[Records excerpted from a collection]
<<<<

(* ===== verification/DictionaryTables.v ===== *)
(** * The size of dictionaries

    Rebuilding a table keeps its pairs; the limits of the 46 table sizes leave room for one more
    pair after [resize] and [compactify]. *)
From S2P Require Import Prelude Word32 Sort Feature Arity SRecord Dictionary DictionarySpec.

Module DictionaryTables.
Import Feature Dictionary DictionarySpec.

(** The largest number of pairs: the limit of the last table size. *)
Definition capacity : Z := max_entries maxTabSize.

Section dictionaries.
Context `{env : LitEnv} {V : Type}.
Implicit Types (d : DictHashTable V) (n : DictNode V) (l : list (Feature * V)) (key : Feature) (value : V) (M : Feature -> option V).

(** [compactify] leaves one pair in a table of one node, although its limit is 0. *)
Definition fits d : Prop := entries d <= maxEntries d \/ sizeIndex d = 0 /\ entries d = 1.

Record well d : Prop := {
  we_shape : shaped d;
  we_entries : entries d = zlen (pairs d);
  we_fits : fits d
}.

Lemma means_perm d d' M : pairs d' ≡ₚ pairs d -> means d M -> means d' M.
Proof. intros E HM k v. by rewrite E. Qed.

Lemma means_exists d : shaped d -> means d (fun k => block_find (pairs d) k).
Proof. intros Hd k v. symmetry. apply block_find_spec, Hd. Qed.

Lemma absent_find d key : shaped d -> key ∉ keys_of (pairs d) -> block_find (pairs d) key = None.
Proof.
  intros Hd Hk. destruct (block_find (pairs d) key) as [v|] eqn:E; [|done]. apply block_find_spec in E; [|apply Hd].
  exfalso. apply Hk, list_elem_of_In, in_map_iff. exists (key, v). split; [done|]. by apply list_elem_of_In.
Qed.

(** Two tables that differ in their pairs only. *)
Definition same_size d d' : Prop := sizeIndex d' = sizeIndex d /\ entries d' = entries d /\ zlen (table d') = zlen (table d).

Lemma same_size_trans d d1 d2 : same_size d d1 -> same_size d1 d2 -> same_size d d2.
Proof. unfold same_size. intros (? & ? & ?) (? & ? & ?). split_and!; congruence. Qed.

Lemma htReAdd_spec d key value : shaped d -> key ∉ keys_of (pairs d) ->
  exists d', htReAdd d key value = Some d' /\ shaped d' /\ pairs d' ≡ₚ (key, value) :: pairs d /\ same_size d d'.
Proof.
  intros Hd Hk. pose proof (means_exists d Hd) as HM. pose proof (absent_find d key Hd Hk) as Hn.
  unfold htReAdd. rewrite (htFind_spec d _ key Hd HM), Hn. ored. destruct (slot_range d key Hd) as [n En]. rewrite En. ored.
  destruct (add_spec d _ key value n Hd HM Hn En) as (d' & E & Hd' & _ & Hp & Hs). by exists d'.
Qed.

Lemma readd_block_spec l d : shaped d -> NoDup (keys_of (l ++ pairs d)) ->
  exists d', readd_block d l = Some d' /\ shaped d' /\ pairs d' ≡ₚ l ++ pairs d /\ same_size d d'.
Proof.
  revert d. induction l as [|[k v] l IH]; intros d Hd Hk; cbn [readd_block app] in *; [by exists d|].
  apply NoDup_cons in Hk as [Hin Hk]. fold (keys_of (l ++ pairs d)) in *. change (k ∉ keys_of (l ++ pairs d)) in Hin.
  destruct (htReAdd_spec d k v Hd) as (d1 & -> & Hd1 & Hp1 & Hs1); [intros H; apply Hin; rewrite keys_app; apply elem_of_app; by right|]. ored.
  assert (l ++ pairs d1 ≡ₚ (k, v) :: l ++ pairs d) as Ep by (rewrite Hp1; symmetry; apply Permutation_middle).
  destruct (IH d1 Hd1) as (d2 & -> & Hd2 & Hp2 & Hs2).
  - rewrite (keys_perm _ _ Ep). by apply NoDup_cons.
  - exists d2. split; [done|]. split; [done|]. split; [by rewrite Hp2|by apply (same_size_trans d d1)].
Qed.

Lemma readd_node_spec n d : shaped d -> NoDup (keys_of (node_pairs n ++ pairs d)) ->
  exists d', readd_node d n = Some d' /\ shaped d' /\ pairs d' ≡ₚ node_pairs n ++ pairs d /\ same_size d d'.
Proof.
  intros Hd Hk. destruct n as [|k v|l]; cbn [readd_node node_pairs] in *; [by exists d| |by apply readd_block_spec].
  apply htReAdd_spec; [done|]. by apply NoDup_cons in Hk as [? _].
Qed.

Lemma readd_nodes_spec (old : list (DictNode V)) d : shaped d -> NoDup (keys_of (visited old ++ pairs d)) ->
  exists d', readd_nodes d old = Some d' /\ shaped d' /\ pairs d' ≡ₚ visited old ++ pairs d /\ same_size d d'.
Proof.
  revert d. induction old as [|n old IH]; intros d Hd Hk; cbn [readd_nodes visited] in *; [by exists d|].
  rewrite <- app_assoc in Hk. assert (NoDup (keys_of (node_pairs n ++ pairs d))) as Hk1.
  { rewrite keys_app in Hk. by apply NoDup_app in Hk as (_ & _ & ?). }
  destruct (readd_node_spec n d Hd Hk1) as (d1 & -> & Hd1 & Hp1 & Hs1). ored.
  assert (visited old ++ pairs d1 ≡ₚ visited old ++ node_pairs n ++ pairs d) as Ep by (by rewrite Hp1).
  destruct (IH d1 Hd1) as (d2 & -> & Hd2 & Hp2 & Hs2); [by rewrite (keys_perm _ _ Ep)|].
  exists d2. split; [done|]. split; [done|]. split; [by rewrite Hp2, Ep, app_assoc|by apply (same_size_trans d d1)].
Qed.

(** ** New tables *)

Lemma zlen_replicate k (x : DictNode V) : zlen (replicate k x) = Z.of_nat k.
Proof. unfold zlen. by rewrite length_replicate. Qed.

Lemma visited_empty k : visited (replicate k (@NEmpty V)) = [].
Proof. induction k as [|k IH]; [done|]. cbn [replicate visited node_pairs]. by rewrite IH. Qed.

Lemma sizes_primes i p : HT_PRIMES.[i] = Some p -> dictHTSizes.[i] = Some p.
Proof. intros H. pose proof (aget_Some_inv _ _ _ H). unfold dictHTSizes. by rewrite aget_app_l by lia. Qed.

Lemma mkEmpty_spec i p : HT_PRIMES.[i] = Some p ->
  exists d, mkEmpty i = Some d /\ shaped d /\ pairs d = [] /\ sizeIndex d = i /\ entries d = 0 /\ maxEntries d = max_entries p.
Proof.
  intros Hp. pose proof (primes_positive _ _ Hp) as Hpos. unfold mkEmpty. rewrite (sizes_primes _ _ Hp). ored. eexists. split; [done|].
  unfold pairs. cbn [table sizeIndex entries maxEntries]. rewrite visited_empty. split; [|done]. split; cbn [table sizeIndex maxEntries].
  - rewrite zlen_replicate, Z2Nat.id by lia. done.
  - rewrite zlen_replicate, Z2Nat.id by lia. done.
  - intros j n k v Hj Hin. apply aget_lookup, lookup_replicate in Hj as [-> _]. by apply elem_of_nil in Hin.
  - intros j l Hj. apply aget_lookup, lookup_replicate in Hj as [[=] _].
  - unfold pairs. cbn [table]. rewrite visited_empty. constructor.
Qed.

Lemma rebuild_spec d i p : NoDup (keys_of (pairs d)) -> HT_PRIMES.[i] = Some p ->
  exists d', rebuild d i = Some d' /\ shaped d' /\ pairs d' ≡ₚ pairs d /\ sizeIndex d' = i /\ entries d' = entries d /\ maxEntries d' = max_entries p.
Proof.
  intros Hk Hp. destruct (mkEmpty_spec i p Hp) as (n & En & Hn & Epn & Ei & Ee & Em). unfold rebuild. rewrite En. ored.
  assert (pairs (set_entries n (entries d)) = []) as Ep by done.
  assert (shaped (set_entries n (entries d))) as Hn' by (destruct Hn; by split).
  destruct (readd_nodes_spec (table d) _ Hn') as (d' & E & Hd' & Hp' & Hi & He & Hz); [by rewrite Ep, app_nil_r|].
  rewrite Ep, app_nil_r in Hp'. exists d'. split; [done|]. split; [done|]. split; [done|]. split; [by rewrite Hi|]. split; [by rewrite He|].
  rewrite (sh_max d' Hd'), Hz. cbn [set_entries table]. by rewrite <- (sh_max n Hn).
Qed.

(** ** The limits *)

Lemma sizes_grow i p : HT_PRIMES.[i] = Some p -> i < 45 ->
  exists q, HT_PRIMES.[i + 1] = Some q /\ max_entries p + 1 <= max_entries q /\ 10 * (q / 4 - 1) / 7 <= p /\ p < q.
Proof.
  intros Hp Hi. pose proof (aget_Some_inv _ _ _ Hp) as Hr.
  assert (forallb (fun i => match HT_PRIMES.[i], HT_PRIMES.[i + 1] with
            | Some p, Some q => (max_entries p + 1 <=? max_entries q) && (10 * (q / 4 - 1) / 7 <=? p) && (p <? q) | _, _ => false end) (map Z.of_nat (seq 0 45)) = true) as Hall by (vm_compute; reflexivity).
  rewrite forallb_forall in Hall. specialize (Hall i). rewrite Hp in Hall. destruct (HT_PRIMES.[i + 1]) as [q|]; [|exfalso].
  - exists q. split; [done|]. assert (In i (map Z.of_nat (seq 0 45))) as Hin by (apply in_map_iff; exists (Z.to_nat i); rewrite in_seq; lia).
    specialize (Hall Hin). rewrite !andb_true_iff in Hall. lia.
  - assert (In i (map Z.of_nat (seq 0 45))) as Hin by (apply in_map_iff; exists (Z.to_nat i); rewrite in_seq; lia). by specialize (Hall Hin).
Qed.

Lemma last_size i p : HT_PRIMES.[i] = Some p -> ~ i < 45 -> i = 45 /\ max_entries p = capacity.
Proof.
  intros Hp Hi. pose proof (aget_Some_inv _ _ _ Hp) as Hr. change (zlen HT_PRIMES) with 46 in Hr. assert (i = 45) as -> by lia.
  vm_compute in Hp. by injection Hp as <-.
Qed.

(** One more pair. *)
Lemma count_entry_spec d : shaped d -> fits d -> entries d + 1 = zlen (pairs d) -> entries d < capacity ->
  exists d', count_entry d = Some d' /\ well d' /\ pairs d' ≡ₚ pairs d.
Proof.
  intros Hd Hf He Hc. unfold count_entry. cbn [set_entries maxEntries entries]. destruct (Z.ltb_spec (maxEntries d) (entries d + 1)).
  - pose proof (sh_size d Hd) as Hs. pose proof (sh_max d Hd) as Hm. destruct (decide (sizeIndex d < 45)) as [Hi|Hi].
    + destruct (sizes_grow _ _ Hs Hi) as (q & Hq & Hg & _ & _). unfold resize. cbn [sizeIndex].
      destruct (rebuild_spec (set_entries d (entries d + 1)) (sizeIndex d + 1) q) as (d' & E & Hd' & Hp & Hi' & He' & Hm'); [apply Hd|done|].
      exists d'. split; [done|]. assert (pairs d' ≡ₚ pairs d) as Hp' by exact Hp. split; [|done]. split; [done|..].
      * rewrite He'. cbn [set_entries entries]. rewrite He. unfold zlen. by rewrite (Permutation_length Hp').
      * left. rewrite He', Hm'. cbn [set_entries entries]. destruct Hf as [?|[Hi0 ->]]; [lia|].
        rewrite Hi0 in Hq. vm_compute in Hq. injection Hq as <-. by vm_compute.
    + destruct (last_size _ _ Hs Hi) as [_ El]. lia.
  - eexists. split; [done|]. split; [|done]. split; [destruct Hd; by split|done|]. by left.
Qed.
End dictionaries.
End DictionaryTables.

>>>>

--- ABOUT THIS TASK ---
A verbatim transcription is needed of the lines above, starting at the line with "apply NoDup_cons in Hk as [Hin" and ending at the line with "rewrite <- app_assoc", both included, and of nothing else.

--- RESULT ---
  apply NoDup_cons in Hk as [Hin Hk]. fold (keys_of (l ++ pairs d)) in *. change (k ∉ keys_of (l ++ pairs d)) in Hin.
  destruct (htReAdd_spec d k v Hd) as (d1 & -> & Hd1 & Hp1 & Hs1); [intros H; apply Hin; rewrite keys_app; apply elem_of_app; by right|]. ored.
  assert (l ++ pairs d1 ≡ₚ (k, v) :: l ++ pairs d) as Ep by (rewrite Hp1; symmetry; apply Permutation_middle).
  destruct (IH d1 Hd1) as (d2 & -> & Hd2 & Hp2 & Hs2).
  - rewrite (keys_perm _ _ Ep). by apply NoDup_cons.
  - exists d2. split; [done|]. split; [done|]. split; [by rewrite Hp2|by apply (same_size_trans d d1)].
Qed.

Lemma readd_node_spec n d : shaped d -> NoDup (keys_of (node_pairs n ++ pairs d)) ->
  exists d', readd_node d n = Some d' /\ shaped d' /\ pairs d' ≡ₚ node_pairs n ++ pairs d /\ same_size d d'.
Proof.
  intros Hd Hk. destruct n as [|k v|l]; cbn [readd_node node_pairs] in *; [by exists d| |by apply readd_block_spec].
  apply htReAdd_spec; [done|]. by apply NoDup_cons in Hk as [? _].
Qed.

Lemma readd_nodes_spec (old : list (DictNode V)) d : shaped d -> NoDup (keys_of (visited old ++ pairs d)) ->
  exists d', readd_nodes d old = Some d' /\ shaped d' /\ pairs d' ≡ₚ visited old ++ pairs d /\ same_size d d'.
Proof.
  revert d. induction old as [|n old IH]; intros d Hd Hk; cbn [readd_nodes visited] in *; [by exists d|].
  rewrite <- app_assoc in Hk. assert (NoDup (keys_of (node_pairs n ++ pairs d))) as Hk1.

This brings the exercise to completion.